Mayor of Puigverd de Lleida
- In office 20 April 1979 – 24 May 2003

Personal details
- Born: 13 October 1949 Puigverd de Lleida, Spain
- Died: 10 May 2021 (aged 71) Puigverd de Lleida, Spain
- Party: PSC–PSOE

= Josep Maria Batlle i Farran =

Spanish politician (1949–2021)

Josep Maria Batlle i Farran (13 October 1949 – 10 May 2021) was a Spanish politician and rancher.

==Biography==
A member of the Socialists' Party of Catalonia (PSC–PSOE), Farran was elected Mayor of Puigverd de Lleida in the 1979 Spanish local elections, a position he held until 2003. He also served on the Provincial Council of Lleida from 1987 to 2003.

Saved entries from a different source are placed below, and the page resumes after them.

(** C2: A transaction is atomic.  [commit] finishes with every block of the file
    system as the cache has it.  If the machine stops between any two of its disk
    writes, is restarted, stops again between any two writes of its recovery, any
    number of times, and is finally restarted for good, then [initlog] finishes
    and the file system (every block outside of the log) is either entirely as it
    was before the transaction or entirely as after it. *)
Theorem log_atomic {W} fuel i p D0 size start lsize h C bl (s : kst W) :
  (0 < fuel)%nat → transaction i p D0 size start lsize h C bl s →
  ∃ s', commit fuel s = Done tt s' ∧ home start lsize C (disk_of s') ∧
    ∀ late early E (r : kst W),
      fs_writes (k_fs s') = late ++ early ++ h →
      rtc (recovery_crash (W := W) fuel i p size) (play (play D0 h) early) E → reboot i p size E r →
      ∃ r', initlog fuel 1 r = Done tt r' ∧
        (home start lsize (play D0 h) (disk_of r') ∨ home start lsize C (disk_of r')).
Proof.
  intros Hf Htx. destruct (commit_home fuel Hf i p D0 size start lsize h C bl s Htx) as (s' & Hc & Hh). exists s'. split; [done|].
  split; [done|]. intros late early E r Hw HE Hr. by eapply (commit_recovers fuel Hf i p D0 size start lsize h C bl s Htx s').
Qed.

(** A disk of 100 blocks whose log is in the blocks 2 to 31, and a transaction
    that fills block 40. *)
Module LogDemo.

Definition zeros : list Z := replicate (Z.to_nat BSIZE) 0.
Definition super : list Z := put_word 16 2 (put_word 12 30 zeros).
Definition d : gmap Z (list Z) := {[ 1 := super ]}.
Definition D : disk := BioLaw.Demo.block_of d.
Definition fresh : list Z := replicate (Z.to_nat BSIZE) 7.

Lemma d_blocks : map_Forall (λ _ v, length v = Z.to_nat BSIZE) d.
Proof. apply map_Forall_singleton. vm_compute. reflexivity. Qed.

Lemma D_full : full D.
Proof. intros m. apply (bio_len _ _ _ _ _ _ _ _ _ (BioLaw.Demo.bio_st d 100 d_blocks)). Qed.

Farran was chosen to represent the Province of Lleida as part of the Catalan Agreement of Progress in the 2000 Spanish general election, as well as 2004 and 2008. He served in the Senate of Spain from 2002 to 2011 and served on the Agriculture, Livestock, and Fisheries Committee. He also served on the joint commission Spanish Ombudsman.

Farran died in a tractor accident in Puigverd de Lleida on 10 May 2021 at the age of 71.